**Assigned task:** Find the lines of the material below that include the string "outcome", then copy each one.

**Supplied data:**
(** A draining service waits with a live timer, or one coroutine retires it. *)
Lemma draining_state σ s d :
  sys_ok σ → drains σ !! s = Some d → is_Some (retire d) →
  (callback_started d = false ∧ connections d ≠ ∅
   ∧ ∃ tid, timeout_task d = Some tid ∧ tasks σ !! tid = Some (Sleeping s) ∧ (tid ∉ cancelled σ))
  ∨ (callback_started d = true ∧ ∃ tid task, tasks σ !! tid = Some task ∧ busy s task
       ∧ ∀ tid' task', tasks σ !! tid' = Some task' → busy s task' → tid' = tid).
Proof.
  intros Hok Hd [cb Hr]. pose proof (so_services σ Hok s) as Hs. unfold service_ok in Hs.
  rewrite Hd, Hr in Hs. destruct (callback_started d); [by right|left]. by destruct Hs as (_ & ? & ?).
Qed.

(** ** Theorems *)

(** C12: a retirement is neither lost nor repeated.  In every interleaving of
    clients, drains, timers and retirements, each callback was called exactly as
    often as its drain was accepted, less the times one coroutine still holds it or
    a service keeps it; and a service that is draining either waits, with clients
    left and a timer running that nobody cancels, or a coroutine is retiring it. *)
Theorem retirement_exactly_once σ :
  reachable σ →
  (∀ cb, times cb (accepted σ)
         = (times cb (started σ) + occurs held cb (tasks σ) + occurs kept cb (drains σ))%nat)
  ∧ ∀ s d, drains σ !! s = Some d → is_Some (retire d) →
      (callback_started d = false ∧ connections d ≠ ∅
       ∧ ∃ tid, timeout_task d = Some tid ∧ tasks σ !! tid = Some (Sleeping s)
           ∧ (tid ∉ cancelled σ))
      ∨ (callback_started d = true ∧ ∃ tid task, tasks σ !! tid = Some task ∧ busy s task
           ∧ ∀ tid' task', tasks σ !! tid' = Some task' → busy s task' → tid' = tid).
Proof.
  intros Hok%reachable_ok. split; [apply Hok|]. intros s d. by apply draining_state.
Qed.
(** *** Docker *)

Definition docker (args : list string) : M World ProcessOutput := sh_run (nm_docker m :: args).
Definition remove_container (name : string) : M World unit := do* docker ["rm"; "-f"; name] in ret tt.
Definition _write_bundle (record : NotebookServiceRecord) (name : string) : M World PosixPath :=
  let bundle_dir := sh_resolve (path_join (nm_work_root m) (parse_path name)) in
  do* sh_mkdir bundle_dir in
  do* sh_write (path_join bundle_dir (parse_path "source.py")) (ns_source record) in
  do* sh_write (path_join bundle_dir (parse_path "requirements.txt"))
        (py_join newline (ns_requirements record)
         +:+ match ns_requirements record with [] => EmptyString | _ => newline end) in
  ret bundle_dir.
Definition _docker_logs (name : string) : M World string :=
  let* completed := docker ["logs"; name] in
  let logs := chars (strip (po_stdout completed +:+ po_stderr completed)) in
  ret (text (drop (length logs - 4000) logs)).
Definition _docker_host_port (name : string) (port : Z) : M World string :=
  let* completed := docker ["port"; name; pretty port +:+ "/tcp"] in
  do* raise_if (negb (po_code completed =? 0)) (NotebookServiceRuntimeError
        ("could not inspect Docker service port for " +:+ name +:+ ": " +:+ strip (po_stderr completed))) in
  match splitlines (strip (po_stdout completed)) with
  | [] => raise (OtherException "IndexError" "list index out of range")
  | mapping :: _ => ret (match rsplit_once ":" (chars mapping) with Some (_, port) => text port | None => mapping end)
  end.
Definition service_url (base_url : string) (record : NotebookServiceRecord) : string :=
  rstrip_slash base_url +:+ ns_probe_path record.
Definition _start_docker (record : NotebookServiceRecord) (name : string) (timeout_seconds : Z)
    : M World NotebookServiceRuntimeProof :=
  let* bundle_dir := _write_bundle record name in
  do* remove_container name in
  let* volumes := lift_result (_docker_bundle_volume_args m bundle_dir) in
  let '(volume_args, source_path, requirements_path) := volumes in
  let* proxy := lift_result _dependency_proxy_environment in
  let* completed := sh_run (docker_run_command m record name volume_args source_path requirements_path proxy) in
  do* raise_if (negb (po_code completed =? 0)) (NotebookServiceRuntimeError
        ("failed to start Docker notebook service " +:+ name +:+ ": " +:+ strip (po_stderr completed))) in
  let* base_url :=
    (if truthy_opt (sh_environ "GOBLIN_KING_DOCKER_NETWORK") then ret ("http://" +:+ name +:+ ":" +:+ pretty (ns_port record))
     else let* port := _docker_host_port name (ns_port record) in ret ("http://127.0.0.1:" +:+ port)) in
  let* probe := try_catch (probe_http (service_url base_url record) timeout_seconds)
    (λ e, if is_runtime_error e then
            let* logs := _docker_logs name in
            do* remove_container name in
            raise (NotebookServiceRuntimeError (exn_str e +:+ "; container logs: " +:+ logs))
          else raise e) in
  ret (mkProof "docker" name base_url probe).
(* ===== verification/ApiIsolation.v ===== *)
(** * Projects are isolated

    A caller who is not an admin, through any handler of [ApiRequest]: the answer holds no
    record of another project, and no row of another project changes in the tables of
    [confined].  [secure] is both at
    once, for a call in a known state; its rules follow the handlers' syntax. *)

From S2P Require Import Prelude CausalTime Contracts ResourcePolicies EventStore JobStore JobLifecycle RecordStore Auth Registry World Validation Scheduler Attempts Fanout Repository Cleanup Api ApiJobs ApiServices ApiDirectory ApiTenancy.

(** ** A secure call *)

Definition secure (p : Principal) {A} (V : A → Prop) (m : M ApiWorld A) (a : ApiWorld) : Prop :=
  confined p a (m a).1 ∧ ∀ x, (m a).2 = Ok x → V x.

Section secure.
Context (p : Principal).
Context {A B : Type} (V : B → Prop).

* * *

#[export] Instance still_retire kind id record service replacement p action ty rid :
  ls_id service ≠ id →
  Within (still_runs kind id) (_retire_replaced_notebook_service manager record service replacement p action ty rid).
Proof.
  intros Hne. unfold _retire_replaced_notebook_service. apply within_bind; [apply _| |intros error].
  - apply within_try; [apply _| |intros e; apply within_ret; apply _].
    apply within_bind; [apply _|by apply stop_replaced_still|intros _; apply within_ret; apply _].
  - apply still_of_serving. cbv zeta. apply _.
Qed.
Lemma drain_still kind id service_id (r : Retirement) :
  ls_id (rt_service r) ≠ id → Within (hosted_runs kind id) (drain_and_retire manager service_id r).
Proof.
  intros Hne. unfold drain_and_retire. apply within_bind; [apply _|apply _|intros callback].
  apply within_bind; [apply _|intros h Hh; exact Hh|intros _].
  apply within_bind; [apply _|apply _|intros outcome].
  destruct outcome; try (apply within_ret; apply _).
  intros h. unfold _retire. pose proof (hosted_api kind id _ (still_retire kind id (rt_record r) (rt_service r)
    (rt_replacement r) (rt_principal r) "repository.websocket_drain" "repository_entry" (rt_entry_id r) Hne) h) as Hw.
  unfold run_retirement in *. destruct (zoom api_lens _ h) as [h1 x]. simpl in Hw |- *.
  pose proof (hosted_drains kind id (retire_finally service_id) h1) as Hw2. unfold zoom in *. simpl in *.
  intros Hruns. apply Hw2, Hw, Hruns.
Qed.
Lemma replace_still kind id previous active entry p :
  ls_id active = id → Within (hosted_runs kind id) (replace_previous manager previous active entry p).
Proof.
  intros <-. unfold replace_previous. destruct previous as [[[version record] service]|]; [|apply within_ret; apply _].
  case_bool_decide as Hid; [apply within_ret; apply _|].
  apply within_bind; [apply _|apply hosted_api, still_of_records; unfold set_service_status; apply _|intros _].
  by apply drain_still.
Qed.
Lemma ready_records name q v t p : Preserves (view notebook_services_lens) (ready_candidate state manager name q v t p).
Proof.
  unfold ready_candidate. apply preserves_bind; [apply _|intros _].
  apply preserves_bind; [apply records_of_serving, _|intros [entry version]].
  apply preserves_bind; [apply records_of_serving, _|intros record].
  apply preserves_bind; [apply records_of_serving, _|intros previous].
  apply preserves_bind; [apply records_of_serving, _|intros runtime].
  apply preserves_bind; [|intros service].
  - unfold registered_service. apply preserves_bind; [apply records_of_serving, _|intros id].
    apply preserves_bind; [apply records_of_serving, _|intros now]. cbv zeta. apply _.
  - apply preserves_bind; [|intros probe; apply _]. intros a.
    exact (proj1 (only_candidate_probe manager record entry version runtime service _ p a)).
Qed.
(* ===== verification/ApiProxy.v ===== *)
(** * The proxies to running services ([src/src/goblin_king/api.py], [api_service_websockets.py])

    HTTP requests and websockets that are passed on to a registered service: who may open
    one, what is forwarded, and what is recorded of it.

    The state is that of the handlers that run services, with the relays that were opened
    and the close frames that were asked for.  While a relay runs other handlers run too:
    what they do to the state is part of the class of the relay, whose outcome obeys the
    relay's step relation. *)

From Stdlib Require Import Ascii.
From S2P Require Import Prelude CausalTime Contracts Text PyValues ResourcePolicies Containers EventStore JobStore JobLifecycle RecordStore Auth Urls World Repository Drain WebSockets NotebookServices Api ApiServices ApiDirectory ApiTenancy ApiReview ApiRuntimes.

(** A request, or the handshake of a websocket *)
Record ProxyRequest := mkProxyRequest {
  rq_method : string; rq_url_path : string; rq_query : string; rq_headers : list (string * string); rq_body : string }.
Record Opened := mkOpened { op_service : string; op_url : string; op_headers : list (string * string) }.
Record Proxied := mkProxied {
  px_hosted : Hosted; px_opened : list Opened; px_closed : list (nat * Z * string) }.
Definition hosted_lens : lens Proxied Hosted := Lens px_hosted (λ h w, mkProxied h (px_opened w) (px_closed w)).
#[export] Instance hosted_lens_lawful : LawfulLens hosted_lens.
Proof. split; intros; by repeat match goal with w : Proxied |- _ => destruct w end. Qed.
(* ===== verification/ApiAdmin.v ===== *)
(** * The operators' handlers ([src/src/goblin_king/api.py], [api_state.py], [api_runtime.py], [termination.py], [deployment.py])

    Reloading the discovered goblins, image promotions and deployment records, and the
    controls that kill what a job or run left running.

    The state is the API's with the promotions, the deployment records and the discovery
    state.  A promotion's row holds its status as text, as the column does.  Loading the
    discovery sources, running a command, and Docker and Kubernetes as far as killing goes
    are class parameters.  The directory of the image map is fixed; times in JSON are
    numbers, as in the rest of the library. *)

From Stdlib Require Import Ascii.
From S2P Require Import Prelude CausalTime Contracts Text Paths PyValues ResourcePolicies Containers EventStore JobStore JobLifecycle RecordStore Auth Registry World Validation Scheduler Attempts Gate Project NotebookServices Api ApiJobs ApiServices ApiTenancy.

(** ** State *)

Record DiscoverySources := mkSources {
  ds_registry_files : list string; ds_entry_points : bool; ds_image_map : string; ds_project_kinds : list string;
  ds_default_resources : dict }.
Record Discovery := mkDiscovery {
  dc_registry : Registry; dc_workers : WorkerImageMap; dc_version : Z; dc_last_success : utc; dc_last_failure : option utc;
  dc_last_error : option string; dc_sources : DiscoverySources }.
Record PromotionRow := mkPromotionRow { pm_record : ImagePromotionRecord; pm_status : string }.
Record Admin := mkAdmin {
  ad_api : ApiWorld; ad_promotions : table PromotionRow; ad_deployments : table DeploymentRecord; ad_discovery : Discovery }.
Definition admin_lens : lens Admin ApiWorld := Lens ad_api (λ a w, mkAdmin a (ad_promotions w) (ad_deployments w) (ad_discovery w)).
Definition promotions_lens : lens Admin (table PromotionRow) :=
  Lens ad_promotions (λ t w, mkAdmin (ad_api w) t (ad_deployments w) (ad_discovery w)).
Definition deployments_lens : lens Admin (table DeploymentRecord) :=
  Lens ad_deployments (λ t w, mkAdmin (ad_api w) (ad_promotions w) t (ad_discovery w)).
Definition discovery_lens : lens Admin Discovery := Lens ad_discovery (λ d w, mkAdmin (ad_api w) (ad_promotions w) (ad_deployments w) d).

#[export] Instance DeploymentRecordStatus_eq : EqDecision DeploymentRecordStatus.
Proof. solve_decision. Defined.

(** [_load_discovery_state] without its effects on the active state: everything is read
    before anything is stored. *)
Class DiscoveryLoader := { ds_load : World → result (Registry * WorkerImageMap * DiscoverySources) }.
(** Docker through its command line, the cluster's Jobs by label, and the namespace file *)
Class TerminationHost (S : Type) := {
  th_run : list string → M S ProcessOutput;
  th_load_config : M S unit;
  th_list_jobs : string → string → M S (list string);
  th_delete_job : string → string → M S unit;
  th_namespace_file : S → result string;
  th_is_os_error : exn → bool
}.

...

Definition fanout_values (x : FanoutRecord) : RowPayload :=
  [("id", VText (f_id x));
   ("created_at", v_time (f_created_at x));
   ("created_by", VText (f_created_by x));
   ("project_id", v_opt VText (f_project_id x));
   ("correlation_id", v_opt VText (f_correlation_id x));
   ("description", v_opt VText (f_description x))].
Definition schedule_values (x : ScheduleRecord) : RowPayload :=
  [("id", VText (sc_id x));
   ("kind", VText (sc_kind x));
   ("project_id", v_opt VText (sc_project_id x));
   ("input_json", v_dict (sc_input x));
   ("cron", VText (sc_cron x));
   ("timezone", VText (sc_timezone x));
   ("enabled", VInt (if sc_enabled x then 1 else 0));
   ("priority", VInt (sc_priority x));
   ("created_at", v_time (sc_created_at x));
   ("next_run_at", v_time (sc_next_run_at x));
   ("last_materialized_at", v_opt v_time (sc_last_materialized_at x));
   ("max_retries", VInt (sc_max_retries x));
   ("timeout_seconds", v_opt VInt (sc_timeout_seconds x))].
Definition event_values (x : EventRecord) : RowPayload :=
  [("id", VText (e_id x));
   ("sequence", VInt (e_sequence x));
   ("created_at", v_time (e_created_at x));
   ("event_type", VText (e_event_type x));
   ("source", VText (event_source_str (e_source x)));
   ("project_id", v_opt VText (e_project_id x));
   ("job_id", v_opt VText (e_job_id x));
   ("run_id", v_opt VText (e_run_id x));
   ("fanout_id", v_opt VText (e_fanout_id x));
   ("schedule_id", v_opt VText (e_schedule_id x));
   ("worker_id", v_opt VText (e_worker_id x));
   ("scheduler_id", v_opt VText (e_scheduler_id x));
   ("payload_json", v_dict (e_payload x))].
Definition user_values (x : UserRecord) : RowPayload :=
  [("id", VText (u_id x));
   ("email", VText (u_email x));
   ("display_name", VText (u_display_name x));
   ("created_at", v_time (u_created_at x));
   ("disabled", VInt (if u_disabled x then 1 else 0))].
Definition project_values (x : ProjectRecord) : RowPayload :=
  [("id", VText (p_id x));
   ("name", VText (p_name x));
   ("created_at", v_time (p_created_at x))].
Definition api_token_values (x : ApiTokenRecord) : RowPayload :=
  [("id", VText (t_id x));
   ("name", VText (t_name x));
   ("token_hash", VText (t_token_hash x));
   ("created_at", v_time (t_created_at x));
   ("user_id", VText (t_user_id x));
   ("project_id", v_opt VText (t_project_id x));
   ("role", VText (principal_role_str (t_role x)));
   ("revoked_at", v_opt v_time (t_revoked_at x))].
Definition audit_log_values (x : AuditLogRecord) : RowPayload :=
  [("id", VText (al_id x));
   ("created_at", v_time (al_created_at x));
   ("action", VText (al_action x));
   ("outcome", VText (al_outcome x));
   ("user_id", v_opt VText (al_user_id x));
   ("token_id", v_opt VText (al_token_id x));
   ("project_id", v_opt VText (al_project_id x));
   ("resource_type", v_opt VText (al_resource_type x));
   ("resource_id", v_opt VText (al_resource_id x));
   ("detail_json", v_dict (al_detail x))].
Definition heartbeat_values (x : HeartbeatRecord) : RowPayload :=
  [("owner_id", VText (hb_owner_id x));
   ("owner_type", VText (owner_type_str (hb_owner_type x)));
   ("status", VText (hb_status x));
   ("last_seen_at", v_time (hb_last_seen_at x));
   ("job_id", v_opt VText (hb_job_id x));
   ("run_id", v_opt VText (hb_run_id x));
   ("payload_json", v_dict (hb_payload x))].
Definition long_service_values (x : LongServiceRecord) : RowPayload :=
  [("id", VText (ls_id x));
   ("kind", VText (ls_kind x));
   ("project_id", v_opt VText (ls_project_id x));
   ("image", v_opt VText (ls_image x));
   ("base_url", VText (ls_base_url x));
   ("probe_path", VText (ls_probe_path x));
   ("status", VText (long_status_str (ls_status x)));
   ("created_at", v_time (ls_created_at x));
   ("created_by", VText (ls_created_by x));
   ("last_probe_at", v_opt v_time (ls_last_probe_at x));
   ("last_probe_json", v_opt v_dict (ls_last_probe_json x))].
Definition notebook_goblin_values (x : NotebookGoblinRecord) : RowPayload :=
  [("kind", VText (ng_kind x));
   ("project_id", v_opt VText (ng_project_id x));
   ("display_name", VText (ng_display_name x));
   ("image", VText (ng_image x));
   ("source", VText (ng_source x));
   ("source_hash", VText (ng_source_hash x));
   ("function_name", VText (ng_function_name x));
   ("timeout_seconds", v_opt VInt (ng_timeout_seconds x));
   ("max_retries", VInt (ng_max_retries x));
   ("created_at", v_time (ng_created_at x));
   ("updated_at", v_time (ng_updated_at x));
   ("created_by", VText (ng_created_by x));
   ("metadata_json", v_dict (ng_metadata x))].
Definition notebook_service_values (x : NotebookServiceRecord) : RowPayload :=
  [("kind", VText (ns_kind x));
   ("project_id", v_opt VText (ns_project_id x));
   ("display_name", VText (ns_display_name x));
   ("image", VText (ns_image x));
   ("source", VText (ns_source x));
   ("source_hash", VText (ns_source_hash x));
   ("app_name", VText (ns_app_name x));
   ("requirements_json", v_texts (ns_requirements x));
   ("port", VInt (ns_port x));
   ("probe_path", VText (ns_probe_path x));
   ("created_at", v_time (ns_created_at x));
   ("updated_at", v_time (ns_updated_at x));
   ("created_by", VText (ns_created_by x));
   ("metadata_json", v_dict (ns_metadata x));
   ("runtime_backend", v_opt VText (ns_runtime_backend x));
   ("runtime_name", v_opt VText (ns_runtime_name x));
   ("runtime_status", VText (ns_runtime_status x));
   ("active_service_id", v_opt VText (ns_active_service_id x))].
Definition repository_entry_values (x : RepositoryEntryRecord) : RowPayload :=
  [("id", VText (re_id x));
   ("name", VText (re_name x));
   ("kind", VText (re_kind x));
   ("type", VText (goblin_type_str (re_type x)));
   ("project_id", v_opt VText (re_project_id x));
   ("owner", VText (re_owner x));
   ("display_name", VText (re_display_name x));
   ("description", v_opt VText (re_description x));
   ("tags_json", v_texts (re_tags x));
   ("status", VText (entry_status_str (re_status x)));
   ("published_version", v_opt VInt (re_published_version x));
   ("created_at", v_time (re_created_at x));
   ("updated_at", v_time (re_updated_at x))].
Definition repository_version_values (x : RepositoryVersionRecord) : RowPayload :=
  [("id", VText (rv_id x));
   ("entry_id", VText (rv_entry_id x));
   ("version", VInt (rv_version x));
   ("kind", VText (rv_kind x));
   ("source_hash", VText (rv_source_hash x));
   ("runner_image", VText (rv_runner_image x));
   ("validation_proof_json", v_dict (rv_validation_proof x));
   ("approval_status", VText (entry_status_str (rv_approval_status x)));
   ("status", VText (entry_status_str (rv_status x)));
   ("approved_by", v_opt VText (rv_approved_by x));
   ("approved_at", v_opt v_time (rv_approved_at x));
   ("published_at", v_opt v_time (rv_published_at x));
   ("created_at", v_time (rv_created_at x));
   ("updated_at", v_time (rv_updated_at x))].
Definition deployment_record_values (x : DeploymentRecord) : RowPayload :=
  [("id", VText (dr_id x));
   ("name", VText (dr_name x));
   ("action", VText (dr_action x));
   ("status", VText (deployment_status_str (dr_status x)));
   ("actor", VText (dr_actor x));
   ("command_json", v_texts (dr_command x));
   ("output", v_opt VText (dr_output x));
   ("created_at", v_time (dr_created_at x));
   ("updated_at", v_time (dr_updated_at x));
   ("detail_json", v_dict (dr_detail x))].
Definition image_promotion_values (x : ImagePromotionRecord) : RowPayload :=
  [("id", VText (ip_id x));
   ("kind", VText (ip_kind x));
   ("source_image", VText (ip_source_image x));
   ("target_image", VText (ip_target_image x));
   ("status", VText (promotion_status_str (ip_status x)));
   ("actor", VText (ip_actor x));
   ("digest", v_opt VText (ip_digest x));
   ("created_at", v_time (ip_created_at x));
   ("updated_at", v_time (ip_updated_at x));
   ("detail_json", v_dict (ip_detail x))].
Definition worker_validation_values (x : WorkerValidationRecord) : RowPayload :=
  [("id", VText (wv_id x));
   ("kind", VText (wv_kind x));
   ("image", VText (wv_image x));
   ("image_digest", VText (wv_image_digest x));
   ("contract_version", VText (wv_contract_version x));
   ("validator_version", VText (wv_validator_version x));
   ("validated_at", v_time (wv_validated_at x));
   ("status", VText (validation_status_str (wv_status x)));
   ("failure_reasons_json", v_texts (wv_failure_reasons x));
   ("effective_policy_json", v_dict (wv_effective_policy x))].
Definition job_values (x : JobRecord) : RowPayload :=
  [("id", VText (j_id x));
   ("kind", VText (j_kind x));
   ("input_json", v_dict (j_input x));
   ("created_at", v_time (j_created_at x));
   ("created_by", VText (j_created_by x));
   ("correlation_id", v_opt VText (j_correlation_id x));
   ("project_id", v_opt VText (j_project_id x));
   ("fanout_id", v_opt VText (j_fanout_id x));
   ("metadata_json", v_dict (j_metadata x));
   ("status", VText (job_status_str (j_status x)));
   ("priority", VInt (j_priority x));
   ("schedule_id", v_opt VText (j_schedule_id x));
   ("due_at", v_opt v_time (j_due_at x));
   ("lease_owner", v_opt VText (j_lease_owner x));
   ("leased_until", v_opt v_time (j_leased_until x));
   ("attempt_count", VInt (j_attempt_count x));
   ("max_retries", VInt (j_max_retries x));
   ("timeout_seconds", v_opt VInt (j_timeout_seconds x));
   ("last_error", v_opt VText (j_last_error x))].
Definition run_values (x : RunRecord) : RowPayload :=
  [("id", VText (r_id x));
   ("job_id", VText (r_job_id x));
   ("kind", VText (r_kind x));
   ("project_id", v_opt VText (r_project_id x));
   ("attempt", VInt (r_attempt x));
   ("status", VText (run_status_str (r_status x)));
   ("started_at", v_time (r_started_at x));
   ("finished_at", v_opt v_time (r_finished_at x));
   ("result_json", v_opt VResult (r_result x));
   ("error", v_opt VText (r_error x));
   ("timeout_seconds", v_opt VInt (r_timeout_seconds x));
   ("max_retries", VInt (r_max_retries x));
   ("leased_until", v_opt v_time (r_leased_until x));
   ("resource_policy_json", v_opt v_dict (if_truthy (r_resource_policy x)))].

**Your solution:**
  apply within_bind; [apply _|apply _|intros outcome].
  destruct outcome; try (apply within_ret; apply _).
    what they do to the state is part of the class of the relay, whose outcome obeys the
   ("outcome", VText (al_outcome x));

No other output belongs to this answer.